Your objective:
Each line below that holds the word "unknown" counts toward the answer; reply with the total number only.

[[ Task inputs, beginning ]]

(** A path component that [normpath] keeps as it is. *)
Definition plain_comp (c : str) : bool :=
  negb (existsb is_sep c) && negb (str_eqb c [])
  && negb (str_eqb c (lit ".")) && negb (str_eqb c (lit "..")).

(** What a run of [os.makedirs] leaves: the files as they were, the
    directories that were there, and new directories only at leading parts
    of the name at which nothing existed. *)
Definition grown_towards (name : str) (fs fs' : filesystem) : Prop :=
  file_map fs' = file_map fs
  /\ (forall d, isdir fs d = true -> isdir fs' d = true)
  /\ (forall d, isdir fs' d = true ->
                isdir fs d = true
                \/ (path_exists fs d = false /\ starts_with name d = true)).

(** ** Sample data of the worked examples *)

Definition jan1 : datetime := mk_datetime 2024 1 1 9 0 0.
Definition jan2 : datetime := mk_datetime 2024 1 2 9 0 0.

Definition commit_old : commit :=
  mk_commit jan1 (lit "first") (lit "u1") (lit "A") [lit "src/a.py"].

Definition commit_new : commit :=
  mk_commit jan2 (lit "second") (lit "u2") (lit "B")
    [lit "src/a.py"; lit "LICENSE"].

Definition commit_tie : commit :=
  mk_commit jan2 (lit "third") (lit "u3") (lit "C") [lit "src/a.py"].

(** The first end marker of a fragment, past its start marker, is the one
    that ends it. *)
Definition closes_once (F : str) : Prop :=
  find END_MARKER (skipn (length START_MARKER) F)
  = Some (length F - length START_MARKER - length END_MARKER).

(** A text holds no backslash. *)
Definition backslash_free (F : str) : Prop :=
  existsb (Ascii.eqb backslash) F = false.
(** Where two items that waited in the order [a], [b] can be later on:
    still waiting in that order; [a] waiting and [b] given up; [a]
    started; or [a] given up. *)
Definition fifo_state (a b : QueueItem) (rt : Runtime R) : Prop :=
  waits_before a b rt \/
  (a ∈ queue (this rt) /\ dropped (caller (item_task b)) rt) \/
  caller (item_task a) ∈ callers (invoked rt) \/
  dropped (caller (item_task a)) rt.

End Runtime.

End ControllerMore.

(* ===================================================================== *)
(** ** Comparing the two probes *)
(* ===================================================================== *)

Module ProbeMore.
Import JsString Js Probe.

Section Checks.
Context {score : Type}.

(** The same result under the other priority tag. *)
Definition with_priority (p : Priority) (r : HealthCheckResult score)
  : HealthCheckResult score :=
  {| healthy := healthy r;
     responseTime := responseTime r;
     responseTimeScore := responseTimeScore r;
     status := status r;
     version := version r;
     priority := p;
     error := error r;
     timestamp := timestamp r |}.

Definition relabel (p : Priority) (c : completion (HealthCheckResult score))
  : completion (HealthCheckResult score) :=
  match c with
  | Normal r => Normal (with_priority p r)
  | Throw e => Throw e
  end.

(** The exchange is an answer 200 whose body cannot be read. *)
Definition unreadable_200 (x : Exchange) : Prop :=
  exists response e,
    fetched x = Normal response /\ resp_status response = 200 /\
    resp_text response = Throw e.

End Checks.

End ProbeMore.

(* ===================================================================== *)
(** ** The notifier's record of an outcome *)
(* ===================================================================== *)

Module NotifierMore.
Import JsString Js Notifier.

(** [retryDelay * Math.pow(2, attempt - 1)] *)
Definition backoff (n : Notifier) (attempt : Z) : Z :=
  retryDelay n * 2 ^ (attempt - 1).

(** The success flags of the calls of [saveNotificationToDB], and whether
    [fallbackNotification] was called. *)
Definition saves (effects : list Effect) : list bool :=
  flat_map (fun e => match e with Save _ ok => [ok] | _ => [] end) effects.

Definition used_fallback (effects : list Effect) : bool :=
  existsb (fun e => match e with Fallback => true | _ => false end) effects.

(** The properties of [notificationData] that [saveNotificationToDB]
    reads; each may be missing. *)
Record NotificationData := {
  type : option jsstring;
  client_ip : option jsstring;
  backend_url : option jsstring;
  status_code : option Z;
  response_time : option Z
}.

(** The object handed to [db.saveTelegramNotification]. *)
Record Row := {
  row_notification_type : jsstring;
  row_request_id : jsstring;
  row_client_ip : jsstring;
  row_backend_url : jsstring;
  row_status_code : Z;
  row_response_time : Z;
  row_success : bool;
  row_message : jsstring
}.

(** [x || d] for a string and for a number. *)
Definition or_string (x : option jsstring) (d : jsstring) : jsstring :=
  match x with
  | Some (c :: s) => c :: s
  | _ => d
  end.

Definition or_number (x : option Z) (d : Z) : Z :=
  match x with
  | Some 0 => d
  | Some n => n
  | None => d
  end.

(** [message.substring(0, 500)] *)
Definition substring_from_0 (len : nat) (s : jsstring) : jsstring :=
  firstn len s.

(** [saveNotificationToDB]: [db] is the binding [env.DB], if any, as
    what [saveTelegramNotification] (of [database.js]) does with a row.
    The result is the completion of the method and the rows handed
    over. *)
Definition saveNotificationToDB (db : option (Row -> completion unit))
    (data : NotificationData) (requestId message : jsstring)
    (success : bool) : completion unit * list Row :=
  match db with
  | Some saveTelegramNotification =>
      let row :=
        {| row_notification_type := or_string (type data) (lit "unknown");
           row_request_id := requestId;
           row_client_ip := or_string (client_ip data) (lit "unknown");
           row_backend_url := or_string (backend_url data) [];
           row_status_code := or_number (status_code data) 0;
           row_response_time := or_number (response_time data) 0;
           row_success := success;
           row_message := substring_from_0 500 message |} in
      (try_catch
         (await (saveTelegramNotification row) (fun _ => Normal tt))
         (fun error => Normal tt),
       [row])
  | None => (try_catch (Normal tt) (fun error => Normal tt), [])
  end.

[[ Task inputs, end ]]

Answer to this problem:
2